ASSIGNED TASK:
Pull from the data below each line where the word "first" occurs, and copy it.

[DATA RECORDS]

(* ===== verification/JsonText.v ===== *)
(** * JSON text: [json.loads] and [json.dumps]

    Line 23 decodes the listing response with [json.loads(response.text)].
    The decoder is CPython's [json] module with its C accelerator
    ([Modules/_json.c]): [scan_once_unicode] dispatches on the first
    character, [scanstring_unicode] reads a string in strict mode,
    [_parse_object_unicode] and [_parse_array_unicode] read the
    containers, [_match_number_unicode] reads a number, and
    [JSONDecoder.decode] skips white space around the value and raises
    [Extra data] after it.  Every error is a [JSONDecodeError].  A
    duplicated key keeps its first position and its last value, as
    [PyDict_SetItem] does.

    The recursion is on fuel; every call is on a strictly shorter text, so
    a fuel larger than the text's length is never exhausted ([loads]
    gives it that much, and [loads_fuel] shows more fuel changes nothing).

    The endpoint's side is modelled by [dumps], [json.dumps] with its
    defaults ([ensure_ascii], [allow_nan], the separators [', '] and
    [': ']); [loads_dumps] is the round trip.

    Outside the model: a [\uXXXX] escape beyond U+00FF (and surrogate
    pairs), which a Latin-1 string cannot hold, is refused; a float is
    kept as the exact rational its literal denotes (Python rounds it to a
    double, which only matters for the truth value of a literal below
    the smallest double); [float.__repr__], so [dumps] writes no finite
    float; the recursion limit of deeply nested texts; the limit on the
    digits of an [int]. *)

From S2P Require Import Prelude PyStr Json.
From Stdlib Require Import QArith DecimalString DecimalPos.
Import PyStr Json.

[/DATA RECORDS]
[DATA RECORDS]

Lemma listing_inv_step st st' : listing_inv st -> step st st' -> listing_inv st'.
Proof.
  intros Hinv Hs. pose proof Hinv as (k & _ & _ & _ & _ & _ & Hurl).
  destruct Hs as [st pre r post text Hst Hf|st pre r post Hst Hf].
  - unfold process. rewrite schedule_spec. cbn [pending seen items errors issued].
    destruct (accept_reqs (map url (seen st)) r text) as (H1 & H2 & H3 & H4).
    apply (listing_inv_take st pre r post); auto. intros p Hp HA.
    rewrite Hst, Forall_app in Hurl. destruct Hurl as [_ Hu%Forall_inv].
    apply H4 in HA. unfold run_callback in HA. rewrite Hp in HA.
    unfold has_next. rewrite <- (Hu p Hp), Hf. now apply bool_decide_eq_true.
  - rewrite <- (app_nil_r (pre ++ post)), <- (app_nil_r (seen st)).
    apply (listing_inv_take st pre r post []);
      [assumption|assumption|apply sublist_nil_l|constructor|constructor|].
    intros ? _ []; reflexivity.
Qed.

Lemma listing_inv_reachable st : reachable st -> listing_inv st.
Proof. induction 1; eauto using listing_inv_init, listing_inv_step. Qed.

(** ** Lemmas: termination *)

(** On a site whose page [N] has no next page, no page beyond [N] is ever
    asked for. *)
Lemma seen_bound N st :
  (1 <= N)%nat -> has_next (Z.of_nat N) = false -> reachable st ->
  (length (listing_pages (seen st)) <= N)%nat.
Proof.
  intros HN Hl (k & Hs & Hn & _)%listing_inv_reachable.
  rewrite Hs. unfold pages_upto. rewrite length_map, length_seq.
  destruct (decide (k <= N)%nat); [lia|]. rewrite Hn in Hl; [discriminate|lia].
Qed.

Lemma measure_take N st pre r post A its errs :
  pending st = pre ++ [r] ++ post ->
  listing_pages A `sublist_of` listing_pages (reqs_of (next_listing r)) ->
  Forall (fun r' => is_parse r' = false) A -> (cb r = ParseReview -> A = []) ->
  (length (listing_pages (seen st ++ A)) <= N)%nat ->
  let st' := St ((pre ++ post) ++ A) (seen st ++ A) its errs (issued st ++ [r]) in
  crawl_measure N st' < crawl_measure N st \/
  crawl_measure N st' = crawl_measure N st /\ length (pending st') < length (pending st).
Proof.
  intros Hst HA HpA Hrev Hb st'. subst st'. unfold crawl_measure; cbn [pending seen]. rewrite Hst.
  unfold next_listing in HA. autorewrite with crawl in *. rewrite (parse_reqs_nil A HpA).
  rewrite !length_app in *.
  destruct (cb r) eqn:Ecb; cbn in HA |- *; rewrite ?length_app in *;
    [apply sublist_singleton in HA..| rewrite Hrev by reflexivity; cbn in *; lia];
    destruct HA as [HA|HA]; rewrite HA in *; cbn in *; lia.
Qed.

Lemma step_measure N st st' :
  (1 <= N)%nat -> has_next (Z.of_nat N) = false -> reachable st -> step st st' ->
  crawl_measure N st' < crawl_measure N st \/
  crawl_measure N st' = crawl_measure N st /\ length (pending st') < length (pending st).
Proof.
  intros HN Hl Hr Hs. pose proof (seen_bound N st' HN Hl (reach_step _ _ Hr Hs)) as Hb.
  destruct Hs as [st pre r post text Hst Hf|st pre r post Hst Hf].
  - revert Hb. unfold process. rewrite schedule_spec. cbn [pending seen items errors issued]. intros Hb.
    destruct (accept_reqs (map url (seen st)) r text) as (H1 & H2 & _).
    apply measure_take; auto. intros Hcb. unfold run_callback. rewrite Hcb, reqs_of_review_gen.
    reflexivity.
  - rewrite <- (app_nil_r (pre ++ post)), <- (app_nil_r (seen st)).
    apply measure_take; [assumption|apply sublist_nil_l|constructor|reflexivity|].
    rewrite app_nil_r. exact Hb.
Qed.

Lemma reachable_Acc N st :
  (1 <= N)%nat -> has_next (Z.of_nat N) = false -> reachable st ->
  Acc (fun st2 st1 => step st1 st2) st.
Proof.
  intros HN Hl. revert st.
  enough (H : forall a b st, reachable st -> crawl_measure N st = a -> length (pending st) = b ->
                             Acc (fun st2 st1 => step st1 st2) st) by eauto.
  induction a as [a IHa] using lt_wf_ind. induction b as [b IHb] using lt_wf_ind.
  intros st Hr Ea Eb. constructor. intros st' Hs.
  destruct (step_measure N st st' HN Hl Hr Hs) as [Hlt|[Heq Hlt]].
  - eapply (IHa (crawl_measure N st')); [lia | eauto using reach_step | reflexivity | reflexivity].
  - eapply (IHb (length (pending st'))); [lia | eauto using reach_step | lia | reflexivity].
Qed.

[/DATA RECORDS]

ANSWER SECTION:
    ([Modules/_json.c]): [scan_once_unicode] dispatches on the first
    duplicated key keeps its first position and its last value, as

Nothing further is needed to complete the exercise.